Seguimos moviéndonos por carreteras solitarias hacia la Sierra Morena profunda. Mi camarada me dice que vamos a ver la “Capilla Sixtina extremeña”, y le miro ojiplático. Llegamos a una ermita, Nuestra Señora del Ara, que no parece gran cosa, hasta que entras. En su interior, una verdadera sinfonía de dibujo y color: levantada sobre un templo romano, encontramos un estilo gótico-mudéjar con una tabla maravillosa y, desde el zócalo hasta los techos, distintos niveles de pinturas geométricas y figurativas, según antigüedad. Frescos, temple, óleos… una tormenta pictórica que deslumbra y emociona.
Nos espera la última etapa de nuestro viaje, en las estribaciones septentrionales de Sierra Morena. Aquí y allá podemos distinguir los vértices geodésicos con los que se marcó toda España, monolitos construidos en lugares elevados mediante los cuales, gracias a la trigonometría, se puede calcular la altura de cualquier punto. Hay más de 11.000 en la Península.
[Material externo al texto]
Lemma start_ok listener stub config watch entropy host now connect m :
  entropy_ok entropy -> (forall c, config = Ok c -> exists K (k : RegKey K) root, load k root = Ok c) ->
  start valid_descriptor listener stub config watch entropy host now connect = Some m -> Daemon_ok (m_r m).
Proof using Type.
  intros He Hc. unfold start. destruct (negb listener || negb stub); [done|]. destruct config as [c|]; [|done].
  destruct (Hc c eq_refl) as (K & k & root & Hl). unfold load in Hl. destruct (optional root) as [o|]; [|done].
  destruct (load_from_wf o c Hl) as [Hs Hh]. intros [= <-].
  set (e0 := with_entropy entropy). set (e1 := set_hostname _ _). set (e2 := set_fallback _ _ _). set (e3 := set_hosts _ _).
  assert (Inv ∅ e0) as I0 by (by apply with_entropy_inv).
  destruct (set_hostname_keeps (kernel_hostname host) e0 I0) as [I1 L1]. fold e1 in I1, L1.
  destruct (set_fallback_keeps (g_servers c) (g_search c) e1 I1 Hs) as [I2 L2]. fold e2 in I2, L2.
  destruct (set_hosts_keeps (g_hosts c) e2 I2 Hh) as [I3 L3]. fold e3 in I3, L3.
  pose proof (set_fallback_quiet (g_servers c) (g_search c) e1) as [_ Q2 _ _]. fold e2 in Q2.
  assert (txs e3 = ∅) as Hx by exact Q2.
  assert (forall q, ~ live e3 q) as Hlive.
  { intros q. rewrite L3, L2, L1. apply with_entropy_live. }
  clearbody e3. clear -I3 Hx Hlive.
  split; [split|split]; simpl; try done; try (intros *; rewrite ?lookup_empty; done).
  - intros tx. by left.
  - intros tx. rewrite Hx, lookup_empty. unfold has_socket. simpl. rewrite !lookup_empty, elem_of_nil.
    split; [by intros [? ?]|]. intros [[[[? ?]|[? ?]] _]|?]; done.
  - intros tx ?%elem_of_nil. done.
  - constructor.
  - intros tx. unfold has_socket. simpl. rewrite !lookup_empty, !elem_of_nil. intros [[[? ?]|[? ?]]|[?|?]]; done.
  - intros q. rewrite lookup_empty, elem_of_nil. split; [by intros [? ?]|]. intros [Hl|?]; [by destruct (Hlive q)|done].
  - constructor.
  - intros q _. apply not_elem_of_nil.
  - vm_compute. lia.
  - vm_compute. lia.
  - vm_compute. lia.
  - vm_compute. lia.
  - unfold Stub_ok. simpl. split_and!; [vm_compute; lia|apply map_Forall_empty|vm_compute; lia].
  - vm_compute. lia.
  - apply maintain_ok. split; [apply backoff_min|apply waits_nil|done].
  - intros id. rewrite !lookup_empty. intros [[? ?]|[? ?]]; done.
Qed.

Lemma turns_ok ios : forall m, Forall TurnIo_wf ios -> Daemon_ok (m_r m) -> Daemon_ok (m_r (turns m ios).1).
Proof using PT.
  induction ios as [|io ios IH]; intros m Hio Hok; [done|]. apply Forall_cons in Hio as [Hio Hios].
  cbn [DaemonLoop.turns]. pose proof (turn_ok if_nametoindex valid_descriptor access_check decode world netd_decode_typed m io Hio Hok) as Hok1.
  destruct (turn m io) as [m1 o1]. specialize (IH m1 Hios Hok1). by destruct (turns m1 ios).
Qed.

Lemma no_waiters r : Daemon_ok r -> tasks (rd_engine r) = ∅ -> rd_waiters r = ∅.
Proof using Type.
  intros Hok Ht. apply map_empty. intros q. destruct (rd_waiters r !! q) as [w|] eqn:Hq; [|done].
  assert (live (rd_engine r) q) as (id & t & Hid & _) by (apply (mid_live _ _ (do_mid _ Hok)); by rewrite Hq).
  by rewrite Ht, lookup_empty in Hid.
Qed.

(** A state the daemon can be in. *)
Definition reachable (r : Resolvd) : Prop :=
  exists listener stub config watch entropy host now connect m ios,
    entropy_ok entropy /\ (forall c, config = Ok c -> exists K (k : RegKey K) root, load k root = Ok c) /\
    start valid_descriptor listener stub config watch entropy host now connect = Some m /\
    Forall TurnIo_wf ios /\ r = m_r (turns m ios).1.

Lemma reachable_ok r : reachable r -> Daemon_ok r.
Proof using PT.
  intros (listener & stub & config & watch & entropy & host & now & connect & m & ios & He & Hc & Hst & Hio & ->).
  apply turns_ok; [done|]. by eapply start_ok.
Qed.

(** ** The properties *)

(** C3. The daemon's books balance in every state it can reach, whatever the
    network, the clients, netd and the registry do.  Someone waits for exactly
    the questions the engine is working on, so no client is forgotten and none
    is kept for a question that is over; and the open upstream sockets are
    exactly those of the engine's transactions, one each, so no descriptor
    leaks. *)
Theorem daemon_books_balance r :
  reachable r ->
  (forall q, is_Some (rd_waiters r !! q) <-> live (rd_engine r) q) /\
  (forall tx, has_socket (rd_upstream r) tx <-> is_Some (txs (rd_engine r) !! tx)) /\
  one_socket (rd_upstream r).
Proof using PT.
  intros [Hm _]%reachable_ok. split_and!; [by intros q; apply mid_live|by intros tx; rewrite mid_sockets|apply Hm].
Qed.

(** C16. Every table is bounded in every reachable state: at most 256 UDP
    questions are pending, 16 of them for one peer; the streams of each door
    that have not finished asking and those that wait for an answer are at
    most 256 together; at most 256 replies are queued on each door; the buffer
    of a TCP client never exceeds a frame, the one of a native client never a
    header and the 65536 bytes of the largest request, and the one of the netd
    channel stays below its limit. *)
Theorem daemon_capacity r :
  reachable r ->
  (waiting udp_waiter (rd_waiters r) <= 256)%nat /\
  (forall peer, waiting (udp_waiter_of peer) (rd_waiters r) <= 16)%nat /\
  (size (clients (rd_stub r)) + waiting tcp_waiter (rd_waiters r) <= 256)%nat /\
  (size (rd_clients r) + waiting native_waiter (rd_waiters r) <= 256)%nat /\
  (size (pending (replies (rd_stub r))) <= 256)%nat /\
  (size (pending (rd_replies r)) <= 256)%nat /\
  map_Forall (fun _ c => Z.of_nat (length (tc_buf c)) <= 65537) (clients (rd_stub r)) /\
  map_Forall (fun _ c => Z.of_nat (length (cl_buf c)) <= 65540) (rd_clients r) /\
  Z.of_nat (length (nl_buf (rd_netd r))) < 65540.
Proof using PT.
  intros [_ [B1 B2 B3 B4 (S1 & S2 & S3) _ B6 Bn _ B8]]%reachable_ok. split_and!; try done.
  - intros id c Hc. by apply (S2 id c).
  - intros id c Hc. apply request_buf_bound, (B8 id c Hc).
  - apply waits_room, Bn.
Qed.

(** C1. Everyone who asks is answered once.  In a reachable state, whatever
    ends the wait of a client - a packet or failure upstream, a deadline, a
    question that can be answered at once - the daemon's work comes to an end,
    and those it takes out of the table of waiters are dealt with in order,
    each exactly once and in the form of its door ([answered]): what is sent is
    the concatenation of one part for each of [ds].  A client of the native
    door is sent its frame.  One of the stub door always ends with an answer
    the door can render, and is sent exactly one message, the encoding of its
    reply or over UDP of the truncated one when the query advertises less;
    unless the reply is larger than the 65535 bytes of any DNS message, when
    nothing is sent.  One that hung up is sent nothing. *)
Theorem waiters_answered_once r :
  reachable r ->
  (forall now ready, exists ds,
     accounts world (rd_waiters r) (rd_waiters (upstream_ready if_nametoindex world now r ready).1) ds
       (upstream_ready if_nametoindex world now r ready).2) /\
  (forall now connect, exists ds,
     accounts world (rd_waiters r) (rd_waiters (timers if_nametoindex world now connect r).1) ds
       (timers if_nametoindex world now connect r).2) /\
  (forall o question now, Question_wf question -> accepts_query r o = true -> room (WStub o) r ->
     exists ds, accounts world (<[rd_next_id r := WStub o]> (rd_waiters r))
       (rd_waiters (handle_query if_nametoindex world r o question now).1) ds
       (handle_query if_nametoindex world r o question now).2) /\
  (forall now q, exists ds,
     accounts world (delete q (rd_waiters r)) (rd_waiters (hang_up if_nametoindex world now r q).1) ds
       (hang_up if_nametoindex world now r q).2).
Proof using PT.
  intros Hok%reachable_ok. split_and!.
  - intros now ready. by apply upstream_ready_phase.
  - intros now connect. by apply timers_phase.
  - intros o question now Hq Ha Hr. by apply handle_query_phase.
  - intros now q. by apply hang_up_phase.
Qed.

(** ** A silent network *)

(** Sleep to the engine's deadline, wake up [late] after it, run the timers. *)
Fixpoint silence (lates : list Z) (r : Resolvd) : Resolvd * list Output :=
  match lates with
  | [] => (r, [])
  | late :: lates =>
      match next_deadline (rd_engine r) with
      | None => (r, [])
      | Some d =>
          let '(r, o1) := timers if_nametoindex world (d + late) None r in
          let '(r, o2) := silence lates r in
          (r, o1 ++ o2)
      end
  end.

Lemma silent_serves lates : forall r,
  Daemon_ok r -> Forall (Z.le 0) lates -> (total_work (tasks (rd_engine r)) <= length lates)%nat ->
  Daemon_ok (silence lates r).1 /\ rd_waiters (silence lates r).1 = ∅ /\
  exists ds, accounts world (rd_waiters r) (rd_waiters (silence lates r).1) ds (silence lates r).2.
Proof using Type.
  induction lates as [|late lates IH]; intros r Hok Hl Hw; cbn [silence].
  - pose proof (mi_inv _ _ (do_mid _ Hok)) as HI. simpl in Hw. apply no_waiters in Hok as Hn.
    + split_and!; [done|done|]. exists []. apply serves_nothing.
    + apply total_work_zero; [done|lia].
  - apply Forall_cons in Hl as [Hlate Hl]. pose proof (mi_inv _ _ (do_mid _ Hok)) as HI.
    destruct (next_deadline (rd_engine r)) as [d|] eqn:Hd.
    + apply next_deadline_spec in Hd as [(tx & x & Hx & Hxd) _].
      destruct (timers_phase if_nametoindex world (d + late) None r Hok) as [[Hok1 [d1 S1]] Hwk].
      pose proof (tick_work (rd_engine r) (d + late) tx x HI Hx ltac:(lia)) as Hlt. simpl in Hw.
      destruct (timers _ _ _ _ _) as [r1 o1]. simpl in *.
      destruct (IH r1 Hok1 Hl ltac:(lia)) as (Hok2 & He & d2 & S2). destruct (silence lates r1) as [r2 o2].
      simpl in *. split_and!; [done|done|]. exists (d1 ++ d2). by eapply serves_trans.
    + apply next_deadline_None in Hd. split_and!; [done| |exists []; apply serves_nothing].
      apply no_waiters; [done|]. by apply drained.
Qed.

(** C2. No client waits forever.  If the network falls silent in a reachable
    state, then after finitely many wake-ups (no more than the engine has
    upstream work left, however late each is) nobody waits any more, and every
    client that did has been answered exactly once; no socket is left open. *)
Theorem silence_answers_everyone r lates :
  reachable r -> Forall (Z.le 0) lates -> (total_work (tasks (rd_engine r)) <= length lates)%nat ->
  rd_waiters (silence lates r).1 = ∅ /\
  (forall tx, ~ has_socket (rd_upstream (silence lates r).1) tx) /\
  exists ds outs, (silence lates r).2 = concat outs /\ Forall2 (answered world) ds outs /\
    NoDup (map (fun d => d.1.1) ds) /\ Forall fitting ds /\
    forall q w, rd_waiters r !! q = Some w <-> exists c, (q, w, c) ∈ ds.
Proof using PT.
  intros Hok%reachable_ok Hl Hw. destruct (silent_serves lates r Hok Hl Hw) as (Hok' & He & ds & [O N S G F]).
  split_and!; [done| |].
  - intros tx Hs%(mid_sockets _ _ (do_mid _ Hok')). destruct Hs as [x Hx].
    destruct (co_tx _ _ _ _ _ (inv_core _ _ (mi_inv _ _ (do_mid _ Hok'))) _ _ Hx) as (t & Ht & _).
    assert (is_Some (rd_waiters (silence lates r).1 !! Owner_qid (t_owner t))) as Hs.
    { apply (mid_live _ _ (do_mid _ Hok')). by exists (x_task x), t. }
    rewrite He, lookup_empty in Hs. by destruct Hs.
  - destruct O as (outs & O & Fo). exists ds, outs. split_and!; try done. intros q w. rewrite S, He, lookup_empty. split; [intros [?|?]; done|by right].
Qed.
Y muy cerca ya está la mina de La Jayona (para visitarla hay que solicitar cita previa en el Ayuntamiento de Fuente del Arco; 667 75 66 00). Cuando llegamos, oteo el cielo, límpido, helado, con buitres y águilas culebreras flotando en las corrientes. La perspectiva es memorable, valles, sierras, dehesas, y la mina, una gigantesca cicatriz que, cómo no, ya explotaron los romanos, se presenta como un descenso al mismísimo Hades. El paisaje kárstico es alucinógeno; 11 niveles con vetas de hierro, calcita, siderita, hematita, goetita, limonita. Los diferentes pozos tienen nombres tan sugestivos como El Monstruo o Ya Te Lo Decía, hasta que todo encuentra su cénit en la colosal Sala de los Muñecos, una cueva llena de estalactitas. Inolvidable.
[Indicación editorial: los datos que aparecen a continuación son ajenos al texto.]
(* ===== verification/DaemonTests.v ===== *)
(** * The daemon's unit tests

    The tests of the files that do I/O (accept_backoff.rs, entropy.rs, log.rs,
    reply_queue.rs, stub.rs, upstream.rs, netd_link.rs, control.rs, config.rs
    and main.rs), run on the model.  Where a test opens sockets, what its peer
    writes is what the stream yields, and the kernel's buffer is what a write
    takes.  A failed assertion is [None]. *)

From S2P Require Import Prelude Framing Net Names Message Cache EngineState IpText Io Msgpack NativeWire Stub Upstream Control NetdCodec NetdCodecProofs NetdLink NetdProps RegistryConfig Daemon Service FuzzEngine FuzzCodec CodecTests.
Local Open Scope Z_scope.
Local Open Scope codec_test_scope.

#[local] Existing Instance canonical_order.
#[local] Existing Instance no_texts.
#[local] Existing Instance msgpack_peios.

(** ** accept_backoff.rs *)

Definition an_error_pauses_only_until_the_retry_deadline : option () :=
  let now := 0 in
  let backoff := AcceptBackoff_default in
  poll_fd backoff 7 now == 7;;
  let backoff := backoff_failed backoff now in
  poll_fd backoff 7 now == -1;;
  backoff_deadline backoff now == Some (now + RETRY_DELAY);;
  poll_fd backoff 7 (now + RETRY_DELAY) == 7;;
  backoff_deadline backoff (now + RETRY_DELAY) == None.

(** ** entropy.rs *)

(** The closure fills at most two bytes with the number of the call. *)
Definition interrupted_and_short_reads_fill_the_entire_request : option () :=
  fill_with 5 [RandInterrupted; Filled [2; 2]; Filled [3; 3]; Filled [4; 4]] == Some (Ok [2; 2; 3; 3; 4]).

(** The kinds of error are one here. *)
Definition failures_and_zero_reads_are_not_replaced_with_other_entropy : option () :=
  fill_with 34 [RandFailed] == Some (Err IoOther);;
  fill_with 34 [Filled []] == Some (Err UnexpectedEof).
Para terminar, una comida a base de carne en Cazalla de la Sierra, pero antes, una parada en su cartuja: 600 años de antigüedad nos contemplan, rodeada de encinas, alcornoques y olivos (lacartujadecazalla.com). Evidentemente, nos ponemos contemplativos, y mi colega sugiere que lo mejor para homenajear a la cartuja de Cazalla es un brindis con un chupito de ídem. Pues miren, hay cosas indiscutibles.
Ignacio del Valle es autor de la novela ‘Coronado’ (editorial Edhasa, 2019).